» Records to process:

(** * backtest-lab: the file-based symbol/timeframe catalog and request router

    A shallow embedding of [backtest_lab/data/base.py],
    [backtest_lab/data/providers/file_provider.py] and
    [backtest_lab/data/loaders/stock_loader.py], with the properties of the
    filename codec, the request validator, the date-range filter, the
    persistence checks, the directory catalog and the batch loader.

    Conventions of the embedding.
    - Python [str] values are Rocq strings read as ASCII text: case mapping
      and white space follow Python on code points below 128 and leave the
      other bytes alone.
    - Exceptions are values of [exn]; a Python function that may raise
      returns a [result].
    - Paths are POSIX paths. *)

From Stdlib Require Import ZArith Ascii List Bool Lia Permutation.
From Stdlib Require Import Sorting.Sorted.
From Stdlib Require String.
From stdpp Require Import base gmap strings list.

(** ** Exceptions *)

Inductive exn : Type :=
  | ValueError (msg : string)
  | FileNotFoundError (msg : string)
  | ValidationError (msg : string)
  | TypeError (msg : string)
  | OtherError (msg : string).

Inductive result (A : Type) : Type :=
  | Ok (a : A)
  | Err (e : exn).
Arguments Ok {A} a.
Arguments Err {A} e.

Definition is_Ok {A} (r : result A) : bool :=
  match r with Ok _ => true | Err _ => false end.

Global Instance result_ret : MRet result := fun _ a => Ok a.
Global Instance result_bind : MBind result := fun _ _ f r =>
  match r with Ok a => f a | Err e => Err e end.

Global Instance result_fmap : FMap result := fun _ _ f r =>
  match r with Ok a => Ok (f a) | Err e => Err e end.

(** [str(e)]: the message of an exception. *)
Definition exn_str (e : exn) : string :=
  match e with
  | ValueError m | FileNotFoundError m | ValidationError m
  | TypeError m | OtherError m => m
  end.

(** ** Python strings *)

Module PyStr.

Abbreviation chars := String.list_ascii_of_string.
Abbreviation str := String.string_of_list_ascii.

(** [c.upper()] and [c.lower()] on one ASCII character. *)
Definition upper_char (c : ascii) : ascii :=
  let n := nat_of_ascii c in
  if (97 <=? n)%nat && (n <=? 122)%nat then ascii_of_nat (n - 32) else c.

» Exercise brief:
Which of the lines above include the string "Import"? Pick them out and copy them.

» Answer box:
From Stdlib Require Import ZArith Ascii List Bool Lia Permutation.
From Stdlib Require Import Sorting.Sorted.
From stdpp Require Import base gmap strings list.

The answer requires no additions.